EXERCISE PROMPT — Please transcribe the data that follows exactly, from its first line through the line that contains "rewrite add_evaluate_eq in".

INFORMATION —
(** The record [evaluate] returns is well formed. *)
Lemma add_evaluate_wf family a b ca oe rc old_ov old_so old_cr0 r :
  evaluate family a b ca oe rc old_ov old_so old_cr0 = Ok r -> WellFormed r.
Proof.
  intros H. pose proof (add_evaluate_ok_args _ _ _ _ _ _ _ _ _ _ H) as Hok.
  rewrite add_evaluate_eq in H by assumption. injection H as <-.
  apply add_args_ok_iff in Hok. destruct Hok as (Hf & Hca & Hoe & Hrc & Hov & Hso & Hcr).
  split; cbn; [apply Z.mod_pos_bound; lia | | | |]; repeat case_if; auto with py.
Qed.

(** Which argument lists raise: exactly those that fail a check. *)
Lemma add_evaluate_ok_iff family a b ca oe rc old_ov old_so old_cr0 :
  is_ok (evaluate family a b ca oe rc old_ov old_so old_cr0) =
  add_args_ok family ca oe rc old_ov old_so old_cr0.
Proof.
  destruct (add_args_ok family ca oe rc old_ov old_so old_cr0) eqn:Hok.
  - rewrite add_evaluate_eq by assumption. reflexivity.
  - destruct (evaluate family a b ca oe rc old_ov old_so old_cr0) eqn:E; [| reflexivity].
    apply add_evaluate_ok_args in E. congruence.
Qed.

(** ** Multiword addition *)

(** The little-endian value of a list of words. *)
Fixpoint limbs (ws : list Z) : Z :=
  match ws with [] => 0 | w :: ws' => w + 2 ^ 32 * limbs ws' end.

(** Add two multiword numbers limb by limb with [adde] (OE=1), each step taking
    the XER and CR0 the previous one left. *)
Fixpoint adde_chain (xs : list (Z * Z)) (r : AddResult) : result (list Z * AddResult) :=
  match xs with
  | [] => Ok ([], r)
  | (a, b) :: xs' =>
      let! r1 := evaluate "adde" a b (ca r) 1 0 (ov r) (so r) (cr0 r) in
      let! p := adde_chain xs' r1 in
      Ok (value r1 :: fst p, snd p)
  end.

Lemma overflow_fits t :
  (t <? MIN_SIGNED) || (MAX_SIGNED <? t) = negb (signed_fits 32 t).
Proof.
  unfold signed_fits, MAX_SIGNED, MIN_SIGNED. change (Z.shiftl 1 31) with (2 ^ 31).
  change (32 - 1) with 31.
  destruct (Z.ltb_spec t (- 2 ^ 31)), (Z.ltb_spec (2 ^ 31 - 1) t),
    (Z.leb_spec (- 2 ^ 31) t), (Z.ltb_spec t (2 ^ 31)); auto; lia.
Qed.

Lemma adde_step a b r :
  word a -> word b -> WellFormed r ->
  exists r1, evaluate "adde" a b (ca r) 1 0 (ov r) (so r) (cr0 r) = Ok r1 /\ WellFormed r1 /\
    word (value r1) /\ value r1 + 2 ^ 32 * ca r1 = a + b + ca r /\
    ov r1 = Z.b2z (negb (signed_fits 32 (to_signed32 a + to_signed32 b + ca r))) /\
    so r1 = Z.lor (so r) (ov r1).
Proof.
  intros Ha Hb Hr. unfold word in *.
  assert (Hok : add_args_ok "adde" (ca r) 1 0 (ov r) (so r) (cr0 r) = true).
  { apply add_args_ok_iff. destruct Hr as [_ H1 H2 H3 H4]; cbn in *. repeat split; auto; lia. }
  pose proof (add_evaluate_eq "adde" a b _ _ _ _ _ _ Hok) as E.
  eexists. split; [exact E |]. split; [eapply add_evaluate_wf; exact E |].
  apply add_args_ok_iff in Hok. destruct Hok as (Hf & Hca & _).
  pose proof (add_total_range "adde" a b (ca r) Hf Hca) as Ht.
  unfold second_operand, carry_in, word in *. cbn -[Z.pow Z.modulo Z.mul to_signed32 MASK32] in *.
  rewrite !(Z.mod_small a), !(Z.mod_small b) in * by lia.
  repeat split; try (apply Z.mod_pos_bound; lia).
  - rewrite carry_split by lia. lia.
  - rewrite overflow_fits. reflexivity.
Qed.

Lemma limbs_range ws : Forall word ws -> 0 <= limbs ws < 2 ^ (32 * Z.of_nat (length ws)).
Proof.
  induction 1 as [| w ws Hw _ IH]; cbn [limbs length].
  - cbn. lia.
  - replace (32 * Z.of_nat (S (length ws))) with (32 + 32 * Z.of_nat (length ws)) by lia.
    rewrite Z.pow_add_r by lia. unfold word in Hw. nia.
Qed.

Lemma limbs_app ws vs :
  limbs (ws ++ vs) = limbs ws + 2 ^ (32 * Z.of_nat (length ws)) * limbs vs.
Proof.
  induction ws as [| w ws IH]; cbn [limbs length app].
  - change (2 ^ (32 * Z.of_nat 0)) with 1. lia.
  - rewrite IH. replace (32 * Z.of_nat (S (length ws))) with (32 + 32 * Z.of_nat (length ws)) by lia.
    rewrite Z.pow_add_r by lia. ring.
Qed.

Lemma adde_chain_sum xs : forall r,
  Forall (fun p => word (fst p) /\ word (snd p)) xs -> WellFormed r ->
  exists vs r', adde_chain xs r = Ok (vs, r') /\ WellFormed r' /\ Forall word vs /\
    length vs = length xs /\
    limbs vs + 2 ^ (32 * Z.of_nat (length xs)) * ca r' =
      limbs (map fst xs) + limbs (map snd xs) + ca r.
Proof.
  induction xs as [| [a b] xs IH]; intros r Hxs Hr.
  - exists [], r. cbn. repeat split; auto; try apply Hr. destruct (ca r); lia.
  - inversion Hxs as [| ? ? [Ha Hb] Hxs']; subst. cbn [fst snd] in *.
    destruct (adde_step a b r Ha Hb Hr) as (r1 & E1 & Hr1 & Hv1 & Hs1 & _).
    destruct (IH r1 Hxs' Hr1) as (vs & r' & E2 & Hr' & Hvs & Hlen & Hsum).
    exists (value r1 :: vs), r'. cbn [adde_chain map fst snd limbs length].
    rewrite E1, E2. cbn [fst snd]. repeat split; auto; try apply Hr'.
    replace (32 * Z.of_nat (S (length xs))) with (32 + 32 * Z.of_nat (length xs)) by lia.
    rewrite Z.pow_add_r by lia. nia.
Qed.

TASK SOLUTION —
(** The record [evaluate] returns is well formed. *)
Lemma add_evaluate_wf family a b ca oe rc old_ov old_so old_cr0 r :
  evaluate family a b ca oe rc old_ov old_so old_cr0 = Ok r -> WellFormed r.
Proof.
  intros H. pose proof (add_evaluate_ok_args _ _ _ _ _ _ _ _ _ _ H) as Hok.
  rewrite add_evaluate_eq in H by assumption. injection H as <-.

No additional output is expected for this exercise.